Le pregunté una vez al viejo sobre sus razones
para escribir. Motivación. No recuerdo la formula, pero tenía muchos signos de
interrogación y muchos giros inesperados. Antes de decidirse a hablar me dijo
que yo no tenía la menor idea de hablar, de cómo hacerlo.
-Un día me di cuenta que no podía hablar siempre con la gente que quería, así que me puse a inventar dialogos –me dijo entre risas contenidas y contracciones de sus manos- y a repetirlos en mi mente. Hasta que un buen día no necesité más de la gente y me vi solo, encerrado en mi prisión de carne y hueso. Esto –prosiguió el viejo- comenzó como un dispositivo para evadir la soledad, para crear compañía, y terminó siendo el remedio más eficaz para mantener a la sociedad a raya; si los amigos que tienes no se dejan ver, búscalos destrás de tus párpados; si no puedes hacer buenos amigos, sé tu mismo el mejor de ellos; si no puedes tener conversaciones interesantes con nadie, sé tu propio núcleo de intereses; si no puedes con la sociedad, sé tu mismo la sociedad y bórrala por absorción.
La luz era tenue.
Los bonbillos baratos que teníamos en esa época hacían de la penumbra nuestra dicha; la ceguera, nuestro paraíso. Con el ceño muy fruncido y bajo esa luz tuvimos las mejores conversaciones; siempre había vino sobre la mesa roja, vino blanco sobre una mesa roja. El viejo se perdía en sí mismo, pero yo veía en sus ojos aquella conversación con la italiana –esa de la que siempre estuvo- y de cómo hizo de sus sentimientos un punto de antimateria para no acariciar esos labios con los suyos. Se controló aquella vez, como hacía mucho tiempo no le pasaba, y esto lo perturbaba. Yo lo notaba, en su sonrisa menguada, lo sentía en la Luna que envenenaba sus días con recuerdos de los Persas.
El viejo me decía que sentía, que sabía que lo querían pero que nunca podía estar con esa gente, con sus amigos y demás, así que comenzó a sentar sus propias personalidades en la sala, luego esas personalidades llenaban salones enteros y ni el vino ni la comida alcanzaba para manterlos callados; luego estaban por todas partes, sueltos. Cuando la situación se volvió crítica se las llevó a vivir a hojas de papel.

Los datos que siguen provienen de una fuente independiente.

(** * The task tools of the shrimp task manager

    A shallow embedding of the tool functions under [src/tools/task]
    ([splitTasks], [splitTasksRaw], [verifyTask], [updateTaskContent],
    [queryTask]) and of the zod schemas that guard them.

    The tools are asynchronous functions that talk to the task store through
    the functions of [models/taskModel.js].  A tool is embedded as a finite
    program ([prog]) over those calls: every [await] is a node of the program,
    a rejected promise is an exception, and [try]/[catch] is a combinator.  A
    program is run against a handler for the calls, which threads the state of
    the store and records the calls that were made. *)

From Stdlib Require Import QArith Qround.
From stdpp Require Import gmap strings list pretty.

(** ** JavaScript values *)

Module JS.

(** A JavaScript number that passed a zod [number()] schema is never [NaN],
    and the schemas of the tools bound every number the tools compare
    ([int()], [min], [max]), which rules out the infinities.  A finite double
    is a rational and comparisons of doubles are exact, so a number is a
    rational here. *)
Definition number : Type := Q.

Definition gt (a b : number) : bool := negb (Qle_bool a b).
Definition ge (a b : number) : bool := Qle_bool b a.
Definition le (a b : number) : bool := Qle_bool a b.

(** [Number.isInteger]. *)
Definition isInteger (a : number) : bool :=
  (Qnum a mod Zpos (Qden a) =? 0)%Z.

(** The [length] of a string, in UTF-16 code units, read off its UTF-8
    bytes: a continuation byte adds nothing, the first byte of a four-byte
    sequence (a surrogate pair) adds two, any other byte one. *)
Definition units (b : Ascii.ascii) : nat :=
  let n := Ascii.nat_of_ascii b in
  if n <? 128 then 1 else if n <? 192 then 0 else if n <? 240 then 1 else 2.

Fixpoint length (s : string) : nat :=
  match s with
  | EmptyString => 0
  | String b rest => units b + length rest
  end.

(** What a [throw] or a rejected promise carries: an [Error] with its
    message, or any other value, kept as [String(value)]. *)
Inductive thrown : Type :=
  | Error (message : string)
  | Value (shown : string).

(** [error instanceof Error ? error.message : String(error)] *)
Definition errorText (error : thrown) : string :=
  match error with
  | Error message => message
  | Value shown => shown
  end.

(** The settlement of a promise. *)
Inductive outcome (X : Type) : Type :=
  | Returned (x : X)
  | Threw (error : thrown).

End JS.

Arguments JS.Returned {X} x.
Arguments JS.Threw {X} error.

(** Truthiness, as [if], [!], [&&] and [||] read a value. *)
Class Truthy (A : Type) : Type := truthy : A → bool.

#[global]
Instance truthy_string : Truthy string :=
  λ s, negb (String.eqb s "").

#[global]
Instance truthy_number : Truthy JS.number :=
  λ a, negb (Qeq_bool a 0).

#[global]
Instance truthy_array {A : Type} : Truthy (list A) :=
  λ _, true.

#[global]
Instance truthy_optional {A : Type} `{Truthy A} : Truthy (option A) :=
  λ o, match o with
       | Some a => truthy a
       | None => false
       end.

(** Characters that a string literal of this file cannot hold. *)
Definition nl : string := String (Ascii.ascii_of_nat 10) EmptyString.
Definition dq : string := String (Ascii.ascii_of_nat 34) EmptyString.
Definition bq : string := String (Ascii.ascii_of_nat 96) EmptyString.

(** ** The data of [types/index.js]

    The tools import these types; their declarations are in another file.
    The records follow the fields the tools read and write and the data
    model of the specification. *)

(** Modelled from the spec: the enumeration [TaskStatus] of
    [types/index.js], with the three states of the status state machine. *)
Inductive TaskStatus : Type :=
  | PENDING
  | IN_PROGRESS
  | COMPLETED.

#[global]
Instance TaskStatus_eq_dec : EqDecision TaskStatus.
Proof. solve_decision. Defined.

(** Modelled from the spec: the string a [TaskStatus] member stands for in a
    template string; the member's name is used. *)
Definition TaskStatus_text (status : TaskStatus) : string :=
  match status with
  | PENDING => "PENDING"
  | IN_PROGRESS => "IN_PROGRESS"
  | COMPLETED => "COMPLETED"
  end.

(** The members are listed by both schemas ([splitTasks.ts] line 59,
    [updateTask.ts] line 35). *)
Inductive RelatedFileType : Type :=
  | TO_MODIFY
  | REFERENCE
  | CREATE
  | DEPENDENCY
  | OTHER.

Module RelatedFile.
Record t : Type := mk {
  path : string;
  type : RelatedFileType;
  description : option string;
  lineStart : option JS.number;
  lineEnd : option JS.number
}.
End RelatedFile.

(** Modelled from the spec: the interface [Task] of [types/index.js]
    (section 3 of the specification).  Timestamps are ticks of a logical
    clock. *)
Module Task.
Record t : Type := mk {
  id : string;
  name : string;
  description : string;
  notes : option string;
  status : TaskStatus;
  dependencies : list string;
  createdAt : nat;
  updatedAt : nat;
  summary : option string;
  relatedFiles : option (list RelatedFile.t);
  implementationGuide : option string;
  verificationCriteria : option string
}.
End Task.

(** One element of the [tasks] argument of [splitTasks], which is also the
    shape [batchCreateOrUpdateTasks] takes ([splitTasks.ts] lines 19-89 and
    133-147). *)
Module TaskSpec.
Record t : Type := mk {
  name : string;
  description : string;
  implementationGuide : string;
  dependencies : option (list string);
  notes : option string;
  relatedFiles : option (list RelatedFile.t);
  verificationCriteria : option string
}.
End TaskSpec.

Inductive UpdateMode : Type :=
  | append
  | overwrite
  | selective
  | clearAllTasks.

#[global]
Instance UpdateMode_eq_dec : EqDecision UpdateMode.
Proof. solve_decision. Defined.

(** The fields [modelUpdateTaskContent] receives ([updateTask.ts] lines
    153-161). *)
Module TaskUpdates.
Record t : Type := mk {
  name : option string;
  description : option string;
  notes : option string;
  relatedFiles : option (list RelatedFile.t);
  dependencies : option (list string);
  implementationGuide : option string;
  verificationCriteria : option string
}.
End TaskUpdates.

(** ** What the functions of [models/taskModel.js] return

    Only the fields the tools read. *)

Module ClearResult.
Record t : Type := mk {
  success : bool;
  message : string;
  backupFile : option string
}.
End ClearResult.

Module UpdateResult.
Record t : Type := mk {
  success : bool;
  message : string;
  task : option Task.t
}.
End UpdateResult.

Module Pagination.
Record t : Type := mk {
  currentPage : JS.number;
  totalPages : JS.number;
  totalResults : JS.number
}.
End Pagination.

Module SearchResult.
Record t : Type := mk {
  tasks : list Task.t;
  pagination : Pagination.t
}.
End SearchResult.
(** ** Vertical placement *)

(** In vertical layout every image is drawn at the scale
    [canvas.width / maxImgWidth], horizontally centred at
    [(canvas.width - scaledWidth) / 2]; the cursor starts at 0 and moves down
    by [scaledHeight + spacing] from one image to the next, in input order. *)
Theorem vertical_placements env imageFiles images options (mw : Z) :
  decodes env imageFiles images ->
  (2 <= length images)%nat ->
  sized images ->
  layout_of options = vertical ->
  largest mw (map width images) ->
  exists c, data (mergeImages env imageFiles options) = Some c /\
    let scale := Z2Q (canvas_width c) / Z2Q mw in
    length (placements c) = length images /\
    (forall i img, nth_error images i = Some img ->
       exists p, nth_error (placements c) i = Some p /\
         image p = img /\
         scaledWidth p == Z2Q (width img) * scale /\
         scaledHeight p == Z2Q (height img) * scale /\
         x p == (Z2Q (canvas_width c) - scaledWidth p) / 2) /\
    (forall p, nth_error (placements c) 0 = Some p -> y p == 0) /\
    (forall i p p',
       nth_error (placements c) i = Some p ->
       nth_error (placements c) (S i) = Some p' ->
       y p' == y p + scaledHeight p + spacing_of options).
Proof.
  intros Hdec Hlen _ Hlay Hmw.
  rewrite (mergeImages_success _ _ _ options Hdec Hlen). simpl data.
  eexists; split; [reflexivity|]. simpl canvas_width. simpl placements.
  rewrite Hlay. unfold drawImages, maxImgWidth. rewrite (largest_Math_max _ _ Hmw).
  set (cw := Qfloor _). set (sc := Z2Q cw / Z2Q mw).
  split; [apply drawVertical_length|]. split; [|split].
  - intros i img Hi.
    destruct (drawVertical_nth (spacing_of options) cw sc images 0 i img Hi)
      as (p & Hp & Himg & Hw & Hh & Hx).
    exists p. rewrite Hx, Hw, Hh. repeat split; try assumption; reflexivity.
  - intros p Hp. apply drawVertical_first in Hp. now rewrite Hp.
  - intros i p p' Hp Hp'.
    rewrite (drawVertical_step _ _ _ _ _ _ _ _ Hp Hp'). reflexivity.
Qed.
(** What happens between [start] and [stop]. *)
Inductive Op : Type :=
| OpTick (rd : Reading)               (* the 100 ms timer fires *)
| OpPause (now : Q) (rd : Reading)    (* pause() at clock [now] *)
| OpResume (now : Q) (rd : Reading)   (* resume() at clock [now] *)
| OpData (chunk : Blob).              (* a chunk is delivered   *)

Definition apply (w : World) (op : Op) : World :=
  match op with
  | OpTick rd =>
      match intervalId (svc w) with
      | Some id => tick id rd w
      | None => w
      end
  | OpPause now rd => pause now rd w
  | OpResume now rd => resume now rd w
  | OpData chunk => ondataavailable chunk w
  end.

Definition runOps (ops : list Op) (w : World) : World :=
  fold_left apply ops w.

(** The shape start, (pause, resume)*, stop: a pause only while
    recording, a resume only while paused, recording at the end. *)
Fixpoint alternating (rec : bool) (ops : list Op) : bool :=
  match ops with
  | [] => rec
  | OpPause _ _ :: rest => rec && alternating false rest
  | OpResume _ _ :: rest => negb rec && alternating true rest
  | _ :: rest => alternating rec rest
  end.

(** The clock readings never decrease, starting from [t]. *)
Fixpoint wellTimed (t : Q) (ops : list Op) : bool :=
  match ops with
  | [] => true
  | OpTick rd :: rest => Qle_bool t (clock rd) && wellTimed (clock rd) rest
  | OpPause now _ :: rest => Qle_bool t now && wellTimed now rest
  | OpResume now rd :: rest =>
      Qle_bool t now && Qle_bool now (clock rd)
      && wellTimed (clock rd) rest
  | OpData _ :: rest => wellTimed t rest
  end.

Fixpoint endTime (t : Q) (ops : list Op) : Q :=
  match ops with
  | [] => t
  | OpTick rd :: rest => endTime (clock rd) rest
  | OpPause now _ :: rest => endTime now rest
  | OpResume _ rd :: rest => endTime (clock rd) rest
  | OpData _ :: rest => endTime t rest
  end.

(** *** The time spent recording, from the schedule alone

    A stopwatch that follows the specification's words: it runs while
    the capture is in the Recording state and stands still while it is
    Paused.  [banked] is the time of the recording intervals already
    closed, [since] the start of the open one; all in milliseconds. *)
Record Meter : Type := mkMeter {
  recordingNow : bool;
  banked       : Q;
  since        : Q
}.

Definition startMeter (t0 : Q) : Meter := mkMeter true 0 t0.

Definition meterStep (m : Meter) (op : Op) : Meter :=
  match op with
  | OpPause now _ =>
      if recordingNow m
      then mkMeter false (banked m + (now - since m)) (since m)
      else m
  | OpResume now _ =>
      if recordingNow m then m else mkMeter true (banked m) now
  | _ => m
  end.

Definition meterRun (m : Meter) (ops : list Op) : Meter :=
  fold_left meterStep ops m.

(** Milliseconds spent in the Recording state up to clock [t]. *)
Definition spent (m : Meter) (t : Q) : Q :=
  if recordingNow m then banked m + (t - since m) else banked m.

(** The time spent recording at each telemetry update of a run. *)
Fixpoint expected (m : Meter) (ops : list Op) : list Q :=
  match ops with
  | [] => []
  | OpTick rd :: rest => spent m (clock rd) :: expected m rest
  | OpPause now rd :: rest =>
      if recordingNow m
      then spent (meterStep m (OpPause now rd)) now
           :: expected (meterStep m (OpPause now rd)) rest
      else expected m rest
  | OpResume now rd :: rest =>
      if recordingNow m
      then expected m rest
      else spent (meterStep m (OpResume now rd)) (clock rd)
           :: expected (meterStep m (OpResume now rd)) rest
  | OpData _ :: rest => expected m rest
  end.

Definition supported (env : StartEnv) : bool :=
  opusSupported env || plainSupported env.

(** The telemetry durations, in milliseconds, agree with a list. *)
Definition reports (us : list RecordingState) (ms : list Q) : Prop :=
  Forall2 (fun u e => rec_duration u * 1000 == e) us ms.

-Pero –le decía yo al viejo mientras mientras me quitaba las medias-...
-...
-Entiendo –respondí; el viejo abrió su chaqueta
y sacó su diario (una libreta parda) y de allí me leyó las siguientes frases,
que al parecer eran un extracto de un libro antiguo, que encontró en una de sus
excursiones por los bajos fondos de Praga o algo que vio en un programa de televisión: « Je suis le messager
de la Lune rouge, serviteur de Dieu et de la mère louve, sa prêtresse, plongée
dans la plus profonde quiétude grâce à la bénédiction du feu et de l'eau. La fleur, objet de l'affection du prince de la nuit, libérera son parfum. Sous son immuable
visage de marbre, elle a l'air immaculé d'une jeune fille ; le temps réduit tout à
son principe ; tout se résoudra à l'ère glaciaire, ineffable substrat, et alors il apparaîtra l'effroyable bête ! »
Yo me quedé mudo. Sí, lo que leyó estaba lleno de errores, de torpezas, pero. El viejo se ensombreció y yo estallé en un llanto tan hondo –fruto de una pena oculta y compartida e insoportable- que en ese momento sólo puede explicarse reduciendo a ceniza una montaña.
Soy el heraldo de la Luna Roja, no un servidor de Dios sino de la Madre lobo, su sacerdotiza postrada en la más profunda quietud con el hechizo del fuego y el agua. La flor, amante del Príncipe de la noche, liberará su perfume. Bajo su inmutable rostro de marmol parece una niña. Y el tiempo lo consume todo y lo reduce a sus órigenes, lo arrastra de vuelta al Big Bang, todo va de vuelta hacia la era glacial, inefable sustrato, y es allí entonces cuando aparecerá la horrible bestia.
Recordamos aquella carta que mandamos, esa donde el Big Bang era lo único que figuraba en el centro de una hoja de papel.